Efficacy and Safety of Lornoxicam in Patients With Mild to Moderate Probable Alzheimer´s Disease.

This study has been terminated.
(Lack of Efficacy)
Sponsor:
Information provided by (Responsible Party):
JSW Lifesciences
ClinicalTrials.gov Identifier:
NCT01117948
First received: May 4, 2010
Last updated: February 1, 2013
Last verified: February 2013
  Purpose

Study title: A multicentre double-blind, placebo-controlled, randomised, parallel-group study to evaluate the safety and efficacy of Lornoxicam in patients with mild to moderate probable Alzheimer's Disease.

Study phase: II

Indication: Alzheimer´s Disease

Investigational product, dose schedule and route of administration: Lornoxicam (8 mg) tablets to be taken orally two times daily (BID) for a period of 6 months.

Reference product, dose, schedule and route of administration: Placebo (8 mg) tablets to be taken orally two times daily (BID) for a period of 6 months.

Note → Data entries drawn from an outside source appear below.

(** X16. The fallback to 2 MiB hugepages is not checked. Without an IOMMU,
    for a buffer of a multiple of 1 GiB and a superpage size that divides
    1 GiB and is larger than 2 MiB: when the buffer file cannot be created on
    1 GiB hugepages and is created on 2 MiB hugepages instead, [run] returns
    all the same, and the superpage at offset 0, the first that [dmaLoop]
    hands out, crosses a hugepage boundary. *)
Theorem fallback_crosses_hugepages (B S P : Z) :
  isMultipleSpec isMultiple ->
  iommuEnabled = false ->
  mapFails SIZE_1GB = true -> mapFails SIZE_2MB = false ->
  0 < B -> B mod SIZE_1GiB = 0 ->
  SIZE_2MiB < S <= SIZE_1GiB -> SIZE_1GiB mod S = 0 ->
  0 < P <= S -> S mod P = 0 ->
  exists l,
    run isMultiple iommuEnabled mapFails false false B S P = Returns l /\
    hugePageType l = SIZE_2MB /\
    (exists rest, freeQueueOffsets (mMaxSuperpages l) S = Returns (0 :: rest)) /\
    ~ withinHugePage (hugePageBytes (hugePageType l)) 0 S.
Proof.
  intros [_ Hcomplete] Hio F1 F2 HB HBg HS HSg HP HPs.
  assert (SIZE_1GiB <= B) as HBle.
  { pose proof (Z.div_exact B SIZE_1GiB ltac:(discriminate)) as [_ Hex].
    specialize (Hex HBg). change SIZE_1GiB with 1073741824 in *.
    assert (0 < B / 1073741824) by nia. nia. }
  assert (isMultiple B SIZE_1GiB = true) as M1
    by (apply Hcomplete; [change SIZE_1GiB with 1073741824 in *; lia|exact HBg]).
  assert (isMultiple B SIZE_2MiB = true) as M2.
  { apply Hcomplete; [change SIZE_2MiB with 2097152;
                      change SIZE_1GiB with 1073741824 in *; lia|].
    rewrite <- (Z.mod_mod_divide B SIZE_1GiB SIZE_2MiB) by (exists 512; reflexivity).
    rewrite HBg. reflexivity. }
  assert (isMultiple SIZE_1GiB S = true) as M3
    by (apply Hcomplete; [change SIZE_2MiB with 2097152 in *; lia|exact HSg]).
  assert (isMultiple S P = true) as M4 by (apply Hcomplete; [lia|exact HPs]).
  assert (1 <= B / S) as Hmax by (apply Z.div_le_lower_bound; lia).
  exists {| hugePageType := SIZE_2MB; mMaxSuperpages := B / S;
            mPagesPerSuperpage := S / P |}.
  split.
  - unfold run, createBufferBlock, createBuffer, divide.
    rewrite M2, M1, Hio, M3, F1, F2, M4. cbn [andb negb].
    replace (B <? S) with false by (symmetry; apply Z.ltb_ge; lia).
    replace (S =? 0) with false
      by (symmetry; apply Z.eqb_neq; change SIZE_2MiB with 2097152 in *; lia).
    replace (P =? 0) with false by (symmetry; apply Z.eqb_neq; lia).
    reflexivity.
  - split; [reflexivity|]. cbn [hugePageType mMaxSuperpages hugePageBytes]. split.
    + unfold freeQueueOffsets.
      replace (B / S <? 1) with false by (symmetry; apply Z.ltb_ge; lia).
      destruct (Z.to_nat (B / S)) as [|n] eqn:En; [lia|].
      cbn [seq map]. eexists. reflexivity.
    + unfold withinHugePage. change SIZE_2MiB with 2097152 in *.
      rewrite Z.div_0_l by lia. intros E. symmetry in E.
      apply Z.div_small_iff in E; lia.
Qed.

End Facts.

(** An [isMultiple] that tests divisibility. *)
Lemma isMultipleSpec_example :
  isMultipleSpec (fun x y => (y <=? x) && (x mod y =? 0)).
Proof.
  split; intros x y Hy H.
  - apply andb_prop in H as [_ H]. apply Z.eqb_eq in H. exact H.
  - apply andb_true_intro. split; [apply Z.leb_le; lia|apply Z.eqb_eq; exact H].
Qed.


Lemma superpages_within_hugepages_witness :
  let isMultiple := fun x y => (y <=? x) && (x mod y =? 0) in
  let l := {| hugePageType := SIZE_2MB; mMaxSuperpages := 10; mPagesPerSuperpage := 128 |} in
  run isMultiple false (fun _ => false) false false 10485760 1048576 8192 = Returns l /\
  withinHugePage (hugePageBytes (hugePageType l)) (9 * 1048576) 1048576.
Proof.
  intros isMultiple l.
  assert (run isMultiple false (fun _ => false) false false 10485760 1048576 8192
          = Returns l) as Hrun by (vm_compute; reflexivity).
  split; [exact Hrun|].
  refine (superpages_within_hugepages isMultiple false (fun _ => false) false false
            10485760 1048576 8192 l isMultipleSpec_example _ eq_refl Hrun _ 9 _);
    [lia|vm_compute; reflexivity|lia].
Defined.

Lemma fallback_crosses_hugepages_witness :
  let isMultiple := fun x y => (y <=? x) && (x mod y =? 0) in
  let mapFails := fun t => match t with SIZE_1GB => true | SIZE_2MB => false end in
  exists l,
    run isMultiple false mapFails false false 1073741824 4194304 8192 = Returns l /\
    hugePageType l = SIZE_2MB /\
    ~ withinHugePage (hugePageBytes (hugePageType l)) 0 4194304.
Proof.
  intros isMultiple mapFails.
  destruct (fallback_crosses_hugepages isMultiple false mapFails
              1073741824 4194304 8192 isMultipleSpec_example eq_refl eq_refl eq_refl)
    as (l & Hrun & Ht & _ & Hcross);
    try (vm_compute; reflexivity); try (change SIZE_2MiB with 2097152;
                                        change SIZE_1GiB with 1073741824; lia).
  exists l. auto.
Defined.

End BenchSetupFacts.

(** * The life of a C-RORC channel *)

Module LifecycleFacts.
Import CrorcDmaChannel ChannelLifecycle.

Section Facts.
Context (decl : Declarations) (DMA_PAGE_SIZE FIFO_SIZE : Z).

Abbreviation N := (MAX_SUPERPAGE_DESCRIPTORS decl).

(** The calls of a reset at the level of the constructor. *)
Lemma deviceResetChannel_internal (faults : CardCall -> bool) (diuStatus timeout : Z)
    (l : list CardCall) :
  deviceResetChannel faults diuStatus timeout LevelInternal = (Returns tt, l) ->
  l = [Transfer InitDiuVersion;
       Transfer (ResetCommand [RORC; FF; FIFOS; ERROR; COUNTERS])].
Proof.
  unfold deviceResetChannel, andThen, call, raise.
  destruct (faults (Transfer InitDiuVersion)); [discriminate|].
  destruct (faults (Transfer (ResetCommand [RORC; FF; FIFOS; ERROR; COUNTERS])));
    [discriminate|].
  cbn. congruence.
Qed.

(** X17. What the constructor leaves. A channel the constructor returns has
    the one supported page size, a data source other than the data
    generator, the generator enabled exactly for a source other than the
    front-end and then exactly one of the two triggers selected, and a
    ready-FIFO of [MAX_SUPERPAGE_DESCRIPTORS] reset descriptors; the card was
    reset at the internal level only. So a first [startDma] that returns
    leads to a reachable channel with these flags. The page size and the data
    source are refused before any call on the card. *)
Theorem constructor_establishes
    (faults : CardCall -> bool) (diuStatus timeout : Z)
    (blank : Channel) (parameters : Parameters) (entrySize : Z) :
  let built :=
    construct decl DMA_PAGE_SIZE FIFO_SIZE faults diuStatus timeout blank parameters
      entrySize in
  let pageSize := get_value_or (getDmaPageSize parameters) DMA_PAGE_SIZE in
  let source := get_value_or (getDataSource parameters) Internal in
  (pageSize <> DMA_PAGE_SIZE -> built = (Throws (PageSizeNotSupported pageSize), [])) /\
  (pageSize = DMA_PAGE_SIZE -> source = Ddg ->
   built = (Throws (DataSourceNotSupported Ddg), [])) /\
  (forall c l,
     built = (Returns c, l) ->
     mPageSize c = DMA_PAGE_SIZE /\
     mDataSource c = source /\ source <> Ddg /\
     FIFO_SIZE <= entrySize /\
     flagsFromConstructor c /\
     entries c = replicate (Z.to_nat N) ReadyFifo.reset /\
     l = [Transfer InitDiuVersion;
          Transfer (ResetCommand [RORC; FF; FIFOS; ERROR; COUNTERS])] /\
     forall f s',
       CrorcDmaChannel.deviceStartDma decl f c = (Returns tt, s') ->
       Reachable decl s' /\ flagsFromConstructor s' /\
       mPendingDmaStart s' = true).
Proof.
  cbn zeta. unfold construct. split; [|split].
  - intros Hne.
    replace (get_value_or (getDmaPageSize parameters) DMA_PAGE_SIZE =? DMA_PAGE_SIZE)
      with false by (symmetry; apply Z.eqb_neq; exact Hne).
    reflexivity.
  - intros -> ->. rewrite Z.eqb_refl. reflexivity.
  - intros c l.
    destruct (Z.eqb_spec (get_value_or (getDmaPageSize parameters) DMA_PAGE_SIZE)
                DMA_PAGE_SIZE) as [Hp|Hp]; cbn [negb]; [|discriminate].
    destruct (get_value_or (getDataSource parameters) Internal) eqn:Hsrc;
      try discriminate;
      (destruct (Z.ltb_spec entrySize FIFO_SIZE) as [Hlt|Hge]; [discriminate|]);
      (destruct (deviceResetChannel faults diuStatus timeout LevelInternal)
         as [[[]|x|] l0] eqn:Hreset; try discriminate);
      intros Hbuilt; inversion Hbuilt; subst c l; clear Hbuilt;
      cbn [mPageSize mDataSource entries];
      (split; [exact Hp|]); (split; [reflexivity|]); (split; [discriminate|]);
      (split; [exact Hge|]);
      (split; [unfold flagsFromConstructor; cbn; split;
               [reflexivity|try discriminate;
                intros _; destruct (get_value_or (getStbrdEnabled parameters) false);
                reflexivity]|]);
      (split; [reflexivity|]);
      (split; [exact (deviceResetChannel_internal _ _ _ _ Hreset)|]);
      intros f s' Hstart;
      (split; [eapply reach_start; [|exact Hstart]; cbn; apply length_replicate|]);
      match type of Hstart with
      | CrorcDmaChannel.deviceStartDma _ _ ?c = _ =>
          pose proof (ChannelFacts.deviceStartDma_shape decl f c) as Hshape
      end;
      rewrite Hstart in Hshape; destruct Hshape as [log ->];
      (split; [|reflexivity]);
      unfold flagsFromConstructor; cbn; split;
        try reflexivity; try discriminate;
        intros _; destruct (get_value_or (getStbrdEnabled parameters) false);
        reflexivity.
Qed.


(** X19. What [fillSuperpages] started is what [deviceStopDma] stops. On a
    channel with the flags of the constructor and a card that raises nothing,
    the deferred start starts the data generator and the stop stops it, or
    the start sends the trigger to the front-end and the stop stops the
    trigger, and the stop ends with the data receiver; the stop does not ask
    whether the start is still pending. *)
Theorem stop_mirrors_start
    (faults : CardCmd -> bool) (faults' : CardCall -> bool) (s : Channel) :
  flagsFromConstructor s ->
  (forall c, faults c = false) -> (forall c, faults' c = false) ->
  mPendingDmaStart s = true -> mTransferQueue s <> [] ->
  exists cmds,
    startPendingDma faults s
      = (Returns tt, set_mPendingDmaStart false (set_cardLog (cardLog s ++ cmds) s)) /\
    (if mGeneratorEnabled s
     then In StartDataGenerator cmds /\
          (forall c, ~ In (StartTrigger c) cmds) /\
          deviceStopDma faults' s = (Returns tt, [StopDataGenerator; StopDataReceiver])
     else In (StartTrigger (if mRDYRX s then RDYRX else STBRD)) cmds /\
          ~ In StartDataGenerator cmds /\
          deviceStopDma faults' s = (Returns tt, [StopTrigger; StopDataReceiver])) /\
    deviceStopDma faults' (set_mPendingDmaStart false s) = deviceStopDma faults' s.
Proof.
  intros [Hg Hr] Hf Hf' Hp Hq.
  unfold deviceStopDma, andThen, call.
  destruct s as [src stbrd gen rdyrx ps fr ba sz tq rq pend es log].
  cbn [mGeneratorEnabled mDataSource mRDYRX mSTBRD mPendingDmaStart mTransferQueue
       cardLog set_mPendingDmaStart] in *.
  subst pend. destruct tq as [|sp rest]; [congruence|]. clear Hq.
  rewrite !Hf'.
  unfold startPendingDma, startDataGenerator, bind, gets, issue, modify, ret.
  cbn [mGeneratorEnabled mDataSource mRDYRX mSTBRD mPendingDmaStart mTransferQueue
       cardLog mPageSize negb].
  destruct gen.
  - destruct src; try discriminate; rewrite !Hf; cbn;
      rewrite <- ?app_assoc; cbn [app];
      eexists; (split; [reflexivity|]); cbn;
      (split; [|reflexivity]); (split; [tauto|]);
      (split; [|reflexivity]); intros c; intuition discriminate.
  - specialize (Hr eq_refl). subst rdyrx.
    destruct stbrd; cbn [negb orb]; rewrite !Hf; cbn;
      rewrite <- ?app_assoc; cbn [app];
      eexists; (split; [reflexivity|]); cbn;
      (split; [|reflexivity]); (split; [tauto|]);
      (split; [|reflexivity]); intuition discriminate.
Qed.

End Facts.

Import Examples.

Lemma constructor_establishes_witness :
  let built :=
    construct declarations128 8192 1024 (fun _ => false) 0 1000 constructed
      {| getDmaPageSize := None; getStbrdEnabled := None;
         getDataSource := Some Fee |} 4096 in
  exists c l,
    built = (Returns c, l) /\
    mGeneratorEnabled c = false /\ mRDYRX c = true /\
    flagsFromConstructor c /\
    entries c = replicate 128 ReadyFifo.reset.
Proof.
  intros built.
  destruct built as [[c| |] l] eqn:Hbuilt; try (vm_compute in Hbuilt; discriminate).
  exists c, l. split; [reflexivity|].
  destruct (proj2 (proj2
              (constructor_establishes declarations128 8192 1024 (fun _ => false) 0 1000
                 constructed
                 {| getDmaPageSize := None; getStbrdEnabled := None;
                    getDataSource := Some Fee |} 4096)) c l Hbuilt)
    as (_ & _ & _ & _ & Hflags & Hentries & _).
  vm_compute in Hbuilt. inversion Hbuilt; subst c l.
  split; [reflexivity|]. split; [reflexivity|]. split; [exact Hflags|exact Hentries].
Defined.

Condition Intervention Phase
Alzheimer´s Disease
Drug: Lornoxicam
Drug: Placebo
Phase 2

Study Type: Interventional
Study Design: Allocation: Randomized
Endpoint Classification: Safety/Efficacy Study
Intervention Model: Parallel Assignment
Masking: Double Blind (Subject, Caregiver, Investigator)
Primary Purpose: Treatment
Official Title: A Multicentre Double-blind, Placebo-controlled, Randomised, Parallel-group Study to Evaluate the Efficacy and Safety of Lornoxicam in Patients With Mild to Moderate Probable Alzheimer´s Disease.

Resource links provided by NLM:


Further study details as provided by JSW Lifesciences:

Primary Outcome Measures:
  • Cognitive Performance - ADAS-cog+ [ Time Frame: 6 months double blind, 6 months open-label (optional) ] [ Designated as safety issue: No ]

    Alzheimer's disease Assessment Scale, Cognitive Subscale (15 item) Higher scores indicate cognitive impairment. All items are assessed by independent rater (psychologists). The score goes from 0 points (no cognitive impairment) to 95 points (maximum impairment in all 15 items).

    Primary Outcome Measure is the change from baseline ADAS-cog+ score to the score after 26 weeks (end of double blind).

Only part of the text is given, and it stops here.